START RECORDS FOR THIS EXERCISE

(** ** The selected list *)

Lemma rglob_below_skip (p : Path) (nm : str) (n : node)
    (l1 l2 : list (str * node)) :
  is_dir n = false ->
  rglob_below p (l1 ++ (nm, n) :: l2) = rglob_below p (l1 ++ l2).
Proof.
  intros Hn. induction l1 as [|[nm' c] l1 IH]; cbn [app rglob_below].
  - rewrite Hn. reflexivity.
  - rewrite IH. reflexivity.
Qed.

(** An entry of the root that the loop does not append leaves no mark on the
    result. *)
Lemma get_all_files_skip (root : Path) (nm : str) (n : node)
    (l1 l2 : list (str * node)) :
  is_dir n = false -> appended (child root nm) n = false ->
  get_all_files root (Dir (l1 ++ (nm, n) :: l2))
  = get_all_files root (Dir (l1 ++ l2)).
Proof.
  intros Hn Ha. unfold get_all_files.
  rewrite !rglob_Dir, (rglob_below_skip root nm n l1 l2 Hn).
  destruct (rglob_below root (l1 ++ l2)) as [b|]; [|reflexivity].
  do 2 f_equal. rewrite !map_app, !filter_app. cbn [map filter fst snd].
  rewrite Ha. reflexivity.
Qed.

(** X13 — the document that a run writes does not feed back: with the
    output file of an earlier run in the root directory, whatever it holds
    and wherever the directory lists it, [get_all_files] returns what it
    returns without it. *)
Theorem output_file_is_never_selected (l1 l2 : list (str * node))
    (data : list byte) :
  get_all_files REPO_ROOT (Dir (l1 ++ (output_name, File data) :: l2))
  = get_all_files REPO_ROOT (Dir (l1 ++ l2))
  /\ child REPO_ROOT output_name = output_path.
Proof.
  split; [|reflexivity].
  apply get_all_files_skip; reflexivity.
Qed.

(** Two names that differ in the case of an accented letter have the same
    sort key, so their order in the result is the order of the listing. *)
Example accented_tie :
  sort_key (child REPO_ROOT (201%N :: lit ".md"))
  = sort_key (child REPO_ROOT (233%N :: lit ".md"))
  /\ get_all_files REPO_ROOT
       (Dir [ (201%N :: lit ".md", File []); (233%N :: lit ".md", File []) ])
     = Ok [ child REPO_ROOT (201%N :: lit ".md");
            child REPO_ROOT (233%N :: lit ".md") ]
  /\ get_all_files REPO_ROOT
       (Dir [ (233%N :: lit ".md", File []); (201%N :: lit ".md", File []) ])
     = Ok [ child REPO_ROOT (233%N :: lit ".md");
            child REPO_ROOT (201%N :: lit ".md") ].
Proof. vm_compute. repeat split; reflexivity. Qed.

(** X14 — when no two selected paths have the same lowercase form, the
    result of [get_all_files] does not depend on the order in which the
    directories list their entries: two trees that hold the same kind of
    thing at every path, each directory listed in any order, give the same
    list. *)
Theorem selection_ignores_listing_order (root : Path) (t1 t2 : node)
    (files1 files2 : list Path) :
  get_all_files root t1 = Ok files1 ->
  get_all_files root t2 = Ok files2 ->
  same_below root t1 t2 ->
  NoDup (map sort_key files1) -> NoDup (map sort_key files2) ->
  files1 = files2.
Proof. apply get_all_files_same_below. Qed.

Lemma selection_ignores_listing_order_witness :
  get_all_files REPO_ROOT project_tree = Ok project_files
  /\ get_all_files REPO_ROOT relisted_project_tree = Ok project_files
  /\ same_below REPO_ROOT project_tree relisted_project_tree
  /\ NoDup (map sort_key project_files)
  /\ project_files = project_files.
Proof.
  assert (H1 : get_all_files REPO_ROOT project_tree = Ok project_files)
    by (vm_compute; reflexivity).
  assert (H2 : get_all_files REPO_ROOT relisted_project_tree
               = Ok project_files) by (vm_compute; reflexivity).
  assert (H3 : same_below REPO_ROOT project_tree relisted_project_tree)
    by exact (proj2 project_relisted).
  assert (H4 : NoDup (map sort_key project_files))
    by (vm_compute; no_dup).
  split; [exact H1|]. split; [exact H2|]. split; [exact H3|].
  split; [exact H4|].
  exact (selection_ignores_listing_order REPO_ROOT project_tree
           relisted_project_tree project_files project_files
           H1 H2 H3 H4 H4).
Defined.

(** X15 — the sort neither drops nor repeats a path, and paths with the same
    lowercase form stay in the order in which the traversal met them. *)
Theorem ties_keep_traversal_order (root : Path) (t : node)
    (found : list (Path * node)) :
  rglob root t = Ok found ->
  exists files,
    get_all_files root t = Ok files
    /\ Permutation (selected found) files
    /\ forall k, with_key sort_key k files
                 = with_key sort_key k (selected found).
Proof.
  intros H. exists (sort_by_key sort_key (selected found)).
  unfold get_all_files. rewrite H. split; [reflexivity|].
  split; [apply sort_by_key_perm | intros k; apply sort_by_key_stable].
Qed.

Lemma ties_keep_traversal_order_witness :
  rglob REPO_ROOT case_tree
  = Ok [(upper_path, File []); (lower_path, File [])]
  /\ exists files,
       get_all_files REPO_ROOT case_tree = Ok files
       /\ Permutation
            (selected [(upper_path, File []); (lower_path, File [])]) files
       /\ forall k, with_key sort_key k files
                    = with_key sort_key k
                        (selected [(upper_path, File []);
                                   (lower_path, File [])]).
Proof.
  split; [reflexivity|].
  apply (ties_keep_traversal_order REPO_ROOT case_tree). reflexivity.
Defined.

(** X19 — the files are sorted by the lowercase form of their absolute
    path, the document shows relative paths, and the two orders agree on
    selected files. *)
Theorem absolute_and_relative_order_agree (t : node) (files : list Path)
    (a b : Path) :
  get_all_files REPO_ROOT t = Ok files ->
  In a files -> In b files ->
  str_ltb (sort_key a) (sort_key b) = str_ltb (rel_key a) (rel_key b).
Proof.
  intros Hfiles Ha Hb.
  pose proof (get_all_files_under_root _ _ Hfiles) as Hroot.
  rewrite Forall_forall in Hroot.
  rewrite (sort_key_under_root a (Hroot a Ha)),
    (sort_key_under_root b (Hroot b Hb)).
  apply str_ltb_app.
Qed.

Lemma absolute_and_relative_order_agree_witness :
  get_all_files REPO_ROOT sigma_tree = Ok [b_md; sigma_path]
  /\ In sigma_path [b_md; sigma_path] /\ In b_md [b_md; sigma_path]
  /\ rel_key sigma_path = [959%N; 948%N; 959%N; 962%N] ++ lit "/a.py"
  /\ str_ltb (sort_key sigma_path) (sort_key b_md)
     = str_ltb (rel_key sigma_path) (rel_key b_md).
Proof.
  assert (H1 : get_all_files REPO_ROOT sigma_tree = Ok [b_md; sigma_path])
    by (vm_compute; reflexivity).
  assert (H2 : In sigma_path [b_md; sigma_path])
    by (right; left; reflexivity).
  assert (H3 : In b_md [b_md; sigma_path]) by (left; reflexivity).
  split; [exact H1|]. split; [exact H2|]. split; [exact H3|].
  split; [vm_compute; reflexivity|].
  exact (absolute_and_relative_order_agree sigma_tree [b_md; sigma_path]
           sigma_path b_md H1 H2 H3).
Defined.

(** X18 — in a tree whose directories hold no name twice, [get_all_files]
    returns no path twice, so no file gets two lines in the table of
    contents or two sections. *)
Theorem selected_files_are_distinct (root : Path) (t : node)
    (files : list Path) :
  distinct_names t ->
  get_all_files root t = Ok files ->
  NoDup files.
Proof.
  intros Hd H. unfold get_all_files in H.
  destruct (rglob root t) as [found|] eqn:Hr; [|discriminate].
  inversion H; subst.
  eapply Permutation_NoDup; [apply sort_by_key_perm|].
  apply NoDup_map_filter, (rglob_NoDup t Hd root found Hr).
Qed.

Lemma selected_files_are_distinct_witness :
  distinct_names sample_tree
  /\ get_all_files REPO_ROOT sample_tree = Ok [a_py; b_md]
  /\ NoDup [a_py; b_md].
Proof.
  assert (H1 : distinct_names sample_tree).
  { apply distinct_Dir; [no_dup|].
    constructor; [apply distinct_File|].
    constructor.
    { apply distinct_Dir; [no_dup|].
      constructor; [apply distinct_File | constructor]. }
    constructor; [apply distinct_File | constructor]. }
  assert (H2 : get_all_files REPO_ROOT sample_tree = Ok [a_py; b_md])
    by reflexivity.
  split; [exact H1|]. split; [exact H2|].
  exact (selected_files_are_distinct REPO_ROOT sample_tree [a_py; b_md]
           H1 H2).
Defined.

END RECORDS FOR THIS EXERCISE

Considering only the material above, set down every line from the one with "(data : list" to the one with "by exact (proj2 project_relisted).", inclusive, exactly as written.

    (data : list byte) :
  get_all_files REPO_ROOT (Dir (l1 ++ (output_name, File data) :: l2))
  = get_all_files REPO_ROOT (Dir (l1 ++ l2))
  /\ child REPO_ROOT output_name = output_path.
Proof.
  split; [|reflexivity].
  apply get_all_files_skip; reflexivity.
Qed.

(** Two names that differ in the case of an accented letter have the same
    sort key, so their order in the result is the order of the listing. *)
Example accented_tie :
  sort_key (child REPO_ROOT (201%N :: lit ".md"))
  = sort_key (child REPO_ROOT (233%N :: lit ".md"))
  /\ get_all_files REPO_ROOT
       (Dir [ (201%N :: lit ".md", File []); (233%N :: lit ".md", File []) ])
     = Ok [ child REPO_ROOT (201%N :: lit ".md");
            child REPO_ROOT (233%N :: lit ".md") ]
  /\ get_all_files REPO_ROOT
       (Dir [ (233%N :: lit ".md", File []); (201%N :: lit ".md", File []) ])
     = Ok [ child REPO_ROOT (233%N :: lit ".md");
            child REPO_ROOT (201%N :: lit ".md") ].
Proof. vm_compute. repeat split; reflexivity. Qed.

(** X14 — when no two selected paths have the same lowercase form, the
    result of [get_all_files] does not depend on the order in which the
    directories list their entries: two trees that hold the same kind of
    thing at every path, each directory listed in any order, give the same
    list. *)
Theorem selection_ignores_listing_order (root : Path) (t1 t2 : node)
    (files1 files2 : list Path) :
  get_all_files root t1 = Ok files1 ->
  get_all_files root t2 = Ok files2 ->
  same_below root t1 t2 ->
  NoDup (map sort_key files1) -> NoDup (map sort_key files2) ->
  files1 = files2.
Proof. apply get_all_files_same_below. Qed.

Lemma selection_ignores_listing_order_witness :
  get_all_files REPO_ROOT project_tree = Ok project_files
  /\ get_all_files REPO_ROOT relisted_project_tree = Ok project_files
  /\ same_below REPO_ROOT project_tree relisted_project_tree
  /\ NoDup (map sort_key project_files)
  /\ project_files = project_files.
Proof.
  assert (H1 : get_all_files REPO_ROOT project_tree = Ok project_files)
    by (vm_compute; reflexivity).
  assert (H2 : get_all_files REPO_ROOT relisted_project_tree
               = Ok project_files) by (vm_compute; reflexivity).
  assert (H3 : same_below REPO_ROOT project_tree relisted_project_tree)
    by exact (proj2 project_relisted).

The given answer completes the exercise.